Cardiac electrophysiology refers to the orchestration of electrical pulses that cause the myocardium to contract in a coordinated manner to efficiently pump blood into the arterial tree. Suboptimal physiological alterations that effect the cardiac myocyte milieu can compromise the myocyte function and adversely affect the electrical conduction tissue. As a result, the electrical pulse sequences of the heart may be altered leading to abnormal cardiac sinus rhythms thereby causing dysynchronous or suboptimal myocardial contractile behaviors.
The electrical pulse sequences of the heart may be monitored using an electrocardiography (ECG) device. An ECG device may use multiple electrodes placed across the thorax to obtain millivolt level electrical changes associated with the depolarization of the myocardium and subsequent contraction of the myocardial cells. Typical ECG patterns representing sequences of myocardial repolarization/depolarization events may be referred to as a PQRST ECG tracing.
Contractile abnormalities, as observed in ECG traces, can be characterized as irregular heartbeats or arrhythmias that may manifest as tachycardia, bradycardia, palpitations, or fibrillation. Practitioners having domain expertise in electrocardiology may be able to differentiate abnormal ECG patterns from normal ECG patterns. Practitioners may also be adept at recognizing specific types of arrhythmias via PQRST ECG tracing patterns or behaviors. These ECG patterns provide clues as to the nature or cause of the arrhythmia for purposes enabling treatment that may be part of cardiac health management. For example, arrhythmias can be used to identify numerous forms of physiological dysfunction that include thryroid dysfunction, anemia, myocardial ischemic conditions, and multiple electrical pathways that result in poor cardiac function. In these examples, the recognition of an arrhythmia serves as part of a patient assessment to either diagnose a pathology, thereby enabling its treatment, or top predict onset of a pathology, thereby enabling overall patient management.

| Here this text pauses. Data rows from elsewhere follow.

Lemma gateway_abuse_never_accepts_witness :
  ∃ f resp, fhAbuse gw_loaded.2 = Some f ∧
    (Abuse.Middleware id f (current gw_loaded.1) None 0 0 0 None ∅ gw_report (Abuse.mkInBody $"spam" false)).1 = Some resp ∧
    mStatus resp = StatusInternalServerError ∧ mStatus resp ≠ StatusNoContent.
Proof.
  destruct (fhAbuse gw_loaded.2) as [f|] eqn:Hf; [|vm_compute in Hf; discriminate].
  destruct (Abuse.Middleware id f (current gw_loaded.1) None 0 0 0 None ∅ gw_report (Abuse.mkInBody $"spam" false)).1
    as [resp|] eqn:Hresp.
  - exists f, resp. split; [done|]. split; [done|]. split.
    + vm_compute in Hf. apply (inj Some) in Hf. subst f. vm_compute in Hresp. apply (inj Some) in Hresp. by subst resp.
    + assert (Hr := gw_reachable). rewrite (surjective_pairing gw_loaded) in Hr.
      exact (gateway_abuse_never_accepts id gw_mw _ _ _ f None 0 0 0 None ∅ gw_report _ resp Hr Hf Hresp).
  - vm_compute in Hf. apply (inj Some) in Hf. subst f. vm_compute in Hresp. discriminate.
Defined.
Lemma ca_certificate_identity_witness :
  VerifyPeer generateCA (ca_cert $"edge-1") = Peer $"edge-1" $"proxy" ∧
  VerifyPeer (Revoke 1 generateCA) (ca_cert $"edge-1") = PeerRevoked.
Proof.
  destruct (ca_certificate_identity SerialWritten 0 $"edge-1" $"edge-1" $"proxy" Hour (generateCA, None)
    (mkCA 2 true ∅, Some 2%Z) (ca_cert $"edge-1")) as (_ & _ & Hv).
  - vm_compute. reflexivity.
  - split; [apply (bool_decide_unpack _); vm_compute; exact I|].
    split; [apply (bool_decide_unpack _); vm_compute; exact I|reflexivity].
  - destruct (Hv generateCA) as [Hv1 Hv2]. split; [|exact Hv2]. rewrite Hv1. vm_compute. reflexivity.
Defined.

(** An identifier with a question mark gets a certificate that the authority
    itself refuses. *)
Example ca_query_id_unusable :
  (SignCSR SerialWritten 0 $"a?b" $"a?b" $"proxy" Hour (generateCA, None)).2 = Ok (ca_cert $"a?b") ∧
  VerifyPeer generateCA (ca_cert $"a?b") = PeerBad false.
Proof. split; vm_compute; reflexivity. Qed.

Definition ca_history : list ca_event :=
  [EServer SerialWritten true 0 $"hub" 1 Hour; ESign SerialWritten 0 $"edge-1" $"edge-1" $"proxy" Hour;
   ESign (SerialFailed None) 0 $"edge-2" $"edge-2" $"door" Hour; ERestart true true;
   EServer SerialWritten true 0 $"hub" 1 Hour; ERestart true false; ESign SerialWritten 0 $"edge-2" $"edge-2" $"door" Hour].

Lemma ca_serials_unique_witness :
  (foldl ca_step (generateCA, None, []) ca_history).2 = [1; 2; 3; 4]%Z ∧
  NoDup (foldl ca_step (generateCA, None, []) ca_history).2.
Proof.
  split; [vm_compute; reflexivity|]. apply (ca_serials_unique ca_history).
  - repeat (apply Forall_cons; split; [first [exact I|reflexivity]|]). apply Forall_nil. exact I.
  - vm_compute. reflexivity.
Defined.

(** A write that truncates the file before it fails makes the next restart
    hand out serials again. *)
Example ca_torn_serial_repeats :
  (foldl ca_step (generateCA, None, [])
    [ESign SerialWritten 0 $"a" $"a" $"proxy" Hour; ESign (SerialFailed (Some None)) 0 $"b" $"b" $"proxy" Hour;
     ERestart true true; ESign SerialWritten 0 $"c" $"c" $"proxy" Hour]).2 = [1; 1]%Z.
Proof. vm_compute. reflexivity. Qed.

Alternatively, cardiac arrhythmias can result from myocardial ischemic conditions and result in decreased cardiac output. Decreased cardiac output may contribute to a hemodynamically unstable physiological state and predispose a patient to life threatening conditions. Therefore, a second purpose of arrhythmia detection may be to serve as part of a real-time hemodynamic monitoring tool. Integral to facilitating this clinical utility can be the ability to characterize the dysrhythmia behavior in terms of the severity of its adverse effect on cardiovascular hemodynamics. Use of physiological feedback of dysfunctional cardiac behavior in concert with other hemodynamic parameters can provide valuable information to characterize the overall physiologic behavior or state of a patient. Measures related to severity of cardiac related hemodynamic instability measures can provide valuable real-time feedback as a part of a hemodynamic monitor to manage patient stability and/or determine appropriate intervention for this purpose.

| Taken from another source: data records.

(* ===== verification/HubAPI.v ===== *)
(** The hub's REST API (src/internal/hub/api.go) over the tenant registry, the
    mirror registry and its monitor, the node store and the certificate
    authority: routing, the mTLS guard and every handler.

    A request comes with the certificate of its peer, if any. JSON decoding is
    a parameter, given the bytes the limited reader yields and whether it
    breaks off; JSON answers are kept as the values they encode. The embedded
    Tor pool behind its socket is a parameter. *)

From S2P Require Import Prelude Http GoStd Shared Queue Mirrors HubRegistry HubStream Monitor CA Mux.
From S2P Require Transport.

(** * Requests and answers *)

Record ApiRequest := mkApiRequest {
  aqReq : Request;
  aqBody : gostring;
  aqLength : Z;
  aqPeer : option Certificate
}.

Inductive api_body :=
| BEmpty
| BError (msg : gostring)
| BMismatch (bodyHost pathHost : gostring)
| BTenants (ts : list TenantConf)
| BTenant (t : TenantConf)
| BGlobals (g : GlobalsConf)
| BNodes (ns : list NodeInfo)
| BIssued (cert : Certificate) (serial : gostring)
| BMirrors (ms : list MirrorHealth)
| BMirror (m : MirrorHealth)
| BSettings (s : CheckHostSettings)
| BStarted
| BPool (resp : MResponse)
| BStream (nodeID : gostring).

(** None is a handler that panics: the connection is dropped. *)
Record api_reply := mkReply { apStatus : Z; apBody : api_body }.

Definition StatusCreated : Z := 201.
Definition StatusAccepted : Z := 202.
Definition StatusUnauthorized : Z := 401.
Definition StatusConflict : Z := 409.
Definition StatusBadGateway : Z := 502.
Definition StatusMovedPermanently : Z := 301.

The pulse waveform obtained from a pulse oximeter, also referred to as a photoplethysmograph, is a mature technology that can be used as a standalone monitor or readily integrated as part of a hemodynamic monitoring system. The photoplethysmograph is not capable of capturing electrophysiology signals. However, patterns based upon temporal alterations of the pulse waveform features can be used to recognize the severity of the adverse hemodynamic impact that the cardiac dysfunction exibits based upon the degree of specific waveform feature abnormality and frequency of incidence. The resultant clinical utility may be to provide either a standalone or component of a hemodynamic monitoring device that enables real-time feedback as a hemodynamic instability monitor based upon pre-identified photoplethysmograph pulse waveform features.